§ What is being asked
In the material below, some lines carry "forall". Copy each such line.

━━━ Provided information

Lemma match_all_example :
  (forall asset,
     isExcluded (platform := example_platform) unbalanced_first_props asset
     <> Ok false)
  /\ (forall references inventory out,
        filter_result (is_unused (platform := example_platform)
                                 unbalanced_first_props references) inventory
        = Ok out ->
        out = [])
  /\ (patterns_compile (platform := example_platform) unbalanced_first_props ->
      (forall asset,
         isExcluded (platform := example_platform) unbalanced_first_props asset
         = Ok true)
      /\ (forall references inventory,
            filter_result (is_unused (platform := example_platform)
                                     unbalanced_first_props references)
                          inventory
            = Ok [])).
Proof.
  apply (match_all_pattern_excludes_everything example_platform
           unbalanced_first_props).
  right. right. now left.
Defined.

Lemma plain_pattern_example :
  (isExcluded (platform := example_platform)
              (with_excludePatterns scan_props ["HERO"]) banner_hero = Ok true
   <-> contains_letters "banner-hero.jpg" "HERO"
       \/ contains_letters "image-def" "HERO")
  /\ (isExcluded (platform := example_platform)
                 (with_excludePatterns scan_props ["HERO"]) banner_hero
      = Ok false
      <-> ~ contains_letters "banner-hero.jpg" "HERO"
          /\ ~ contains_letters "image-def" "HERO").
Proof.
  apply (plain_pattern_is_searched_anywhere example_platform scan_props
           banner_hero "HERO").
  reflexivity.
Defined.

Lemma dot_example :
  exists regex,
    RegExp_new (platform := example_platform)
               (replace_stars ("logo" ++ "." ++ "png")) = Ok regex
    /\ forall input,
         ascii_text input ->
         (RegExp_test regex input = true <->
          exists u pre' c post' v,
            input = (u ++ pre' ++ String c post' ++ v)%string
            /\ same_letters "logo" pre'
            /\ ~ line_terminator c
            /\ same_letters "png" post').
Proof.
  apply (dot_is_a_wildcard example_platform "logo" "png"); reflexivity.
Defined.

Lemma typeFilter_example :
  typeFilter (with_assetTypes scan_props [image; file])
  = typeFilter (with_assetTypes scan_props [file; image; file]).
Proof.
  apply (typeFilter_by_membership (with_assetTypes scan_props [image; file])
           (with_assetTypes scan_props [file; image; file])).
  intros kind. cbn. tauto.
Defined.

Lemma commits_example :
  (forall id, In id (committed_ids (trace partial_run)) ->
              In id ["A"; "B"; "C"; "D"; "E"])
  /\ (selectedAssets five_selected = [] ->
      trace partial_run = [] /\ state partial_run = five_selected).
Proof.
  apply (run_commits_only_selected second_batch_fails 5 five_selected partial_run).
  reflexivity.
Defined.

Lemma tidy_example :
  trace complained_run
  = [Transaction; Commit ["A"; "B"]; Transaction; Commit ["C"; "D"];
     Transaction; Commit ["E"];
     OnComplete {| deleted := 3; savedSpace := 80;
                   errors := ["Batch 2: boom"] |};
     OnError "handler failed"]
  /\ isDeleting (state complained_run) = false
  /\ showConfirmDialog (state complained_run) = false
  /\ List.length (filter is_completion (trace complained_run)) <= 1
  /\ List.length (filter is_error_callback (trace complained_run)) <= 1
  /\ (forall results,
        In (OnComplete results) (trace complained_run) ->
        selectedAssets (state complained_run) = StringSet.empty
        /\ unusedAssets (state complained_run)
           = without_ids (selectedAssets five_selected)
                         (unusedAssets five_selected))
  /\ (forall error,
        In (OnError error) (trace complained_run) ->
        (exists results thrown,
            In (OnComplete results) (trace complained_run)
            /\ onComplete_throws complaining results = Some thrown
            /\ error = message_or "Delete operation failed" thrown)
        \/ ((forall results, ~ In (OnComplete results) (trace complained_run))
            /\ selectedAssets (state complained_run)
               = selectedAssets five_selected
            /\ unusedAssets (state complained_run)
               = unusedAssets five_selected))
  /\ ((forall results, onComplete_throws complaining results = None) ->
      List.length (filter is_completion (trace complained_run))
      + List.length (filter is_error_callback (trace complained_run)) <= 1).
Proof.
  split; [reflexivity |].
  apply (run_ends_tidy second_batch_fails complaining 5 five_selected
           complained_run).
  - discriminate.
  - reflexivity.
Defined.

Lemma aborted_run_example :
  exists w,
    run (handleDelete aborting_props 5 five_selected) five_selected = Some w
    /\ trace w = [Transaction; Commit ["A"; "B"]; Transaction; OnError "offline"]
    /\ unusedAssets (state w) = five_assets
    /\ selectedAssets (state w) = ["A"; "B"; "C"; "D"; "E"]
    /\ message (state w) = MsgDeleteError "offline"
    /\ isDeleting (state w) = false
    /\ showConfirmDialog (state w) = false.
Proof.
  apply (transaction_failure_aborts_the_run aborting_props five_selected 5 1
           (ErrorObject "offline")).
  - reflexivity.
  - cbn. lia.
  - vm_compute. lia.
  - cbn. lia.
  - intros j Hj. destruct j as [| j]; [reflexivity | lia].
  - reflexivity.
Defined.

Lemma accounting_example :
  exists w,
    run (handleDelete second_batch_fails 5 five_selected) five_selected = Some w
    /\ trace w
       = [Transaction; Commit ["A"; "B"]; Transaction; Commit ["C"; "D"];
          Transaction; Commit ["E"];
          OnComplete {| deleted := 3; savedSpace := 80;
                        errors := ["Batch 2: boom"] |}]
    /\ message (state w) = MsgDeleted 3 80 1
    /\ 3 + 2 = 5
    /\ 1 = 1.
Proof.
  apply (run_accounts_for_every_batch second_batch_fails five_selected 5).
  - reflexivity.
  - cbn. lia.
  - discriminate.
  - cbn. lia.
  - reflexivity.
Defined.

Lemma preview_example :
  exists preview real,
    run (handleDelete (with_dryRun scan_props true) 5 five_selected)
        five_selected = Some preview
    /\ run (handleDelete (with_dryRun scan_props false) 5 five_selected)
           five_selected = Some real
    /\ filter is_completion (trace preview)
       = [OnComplete {| deleted := 5; savedSpace := 150; errors := [] |}]
    /\ filter is_completion (trace real)
       = [OnComplete {| deleted := 5; savedSpace := 150; errors := [] |}]
    /\ message (state preview) = MsgDryRun 5 150
    /\ message (state real) = MsgDeleted 5 150 0
    /\ unusedAssets (state preview) = unusedAssets (state real)
    /\ committed_ids (trace real) = ["A"; "B"; "C"; "D"; "E"]
    /\ committed_ids (trace preview) = [].
Proof.
  apply (dry_run_predicts_the_run scan_props five_selected 5).
  - cbn. lia.
  - discriminate.
  - repeat (constructor;
            [cbn; intros H;
             repeat (destruct H as [H | H]; [discriminate H |]); exact H |]).
    constructor.
  - cbn. lia.
  - reflexivity.
  - reflexivity.
Defined.

Lemma hang_example :
  run (handleDelete zero_size_props 7 five_selected) five_selected = None.
Proof.
  apply (zero_batch_size_hangs zero_size_props five_selected 7).
  - reflexivity.
  - discriminate.
  - left. reflexivity.
Defined.

Lemma browsing_all_selected :
  browsing (platform := example_platform) (state scanned_references)
           (state all_selected).
Proof.
  apply (browsing_on (state scanned_references) (state scanned_references)).
  - apply browsing_here.
  - apply (browse_selectAll (state scanned_references) 0%Z all_selected).
    reflexivity.
Defined.

Lemma no_referenced_commit_example :
  committed_ids (trace all_deleted) = ["A"; "C"; "E"]
  /\ forall id,
       In id (committed_ids (trace all_deleted)) ->
       (exists asset,
           In asset five_assets /\ _id asset = id
           /\ is_candidate (platform := example_platform) referencing_props
                (collect_references
                   [{| referencedAssets := Some ["B"] |}]
                   [{| complexRefs := Some [Some "D"; None; Some EmptyString];
                       contentRefs := None;
                       blockRefs := None |}])
                asset)
       /\ ~ referenced_directly [{| referencedAssets := Some ["B"] |}] id
       /\ ~ referenced_nested
              [{| complexRefs := Some [Some "D"; None; Some EmptyString];
                  contentRefs := None;
                  blockRefs := None |}] id.
Proof.
  split; [reflexivity |].
  apply (no_referenced_asset_is_committed example_platform referencing_props
           referencing_props returning complaining
           initialState (state all_selected)
           scanned_references all_deleted five_assets
           [{| referencedAssets := Some ["B"] |}]
           [{| complexRefs := Some [Some "D"; None; Some EmptyString];
               contentRefs := None;
               blockRefs := None |}]
           3).
  - reflexivity.
  - reflexivity.
  - reflexivity.
  - reflexivity.
  - reflexivity.
  - exact browsing_all_selected.
  - reflexivity.
Defined.

Lemma shown_name_example :
  isExcluded (platform := example_platform) hero_props hero_banner <> Ok false
  /\ (patterns_compile (platform := example_platform) hero_props ->
      isExcluded (platform := example_platform) hero_props hero_banner
      = Ok true)
  /\ (getAssetDisplayName hero_banner = EmptyString ->
      _id hero_banner = EmptyString).
Proof.
  apply (shown_name_matched_is_excluded example_platform hero_props hero_banner
           "hero-*"
           {| RegExp_test :=
                RegExp.test
                  [RegExp.Lit "h"; RegExp.Lit "e"; RegExp.Lit "r";
                   RegExp.Lit "o"; RegExp.Lit "-"; RegExp.AnyStar] |}).
  - now left.
  - reflexivity.
  - reflexivity.
Defined.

━━━━━━

§ Solution to this problem
  (forall asset,
  /\ (forall references inventory out,
      (forall asset,
      /\ (forall references inventory,
    /\ forall input,
  (forall id, In id (committed_ids (trace partial_run)) ->
  /\ (forall results,
  /\ (forall error,
        \/ ((forall results, ~ In (OnComplete results) (trace complained_run))
  /\ ((forall results, onComplete_throws complaining results = None) ->
  /\ forall id,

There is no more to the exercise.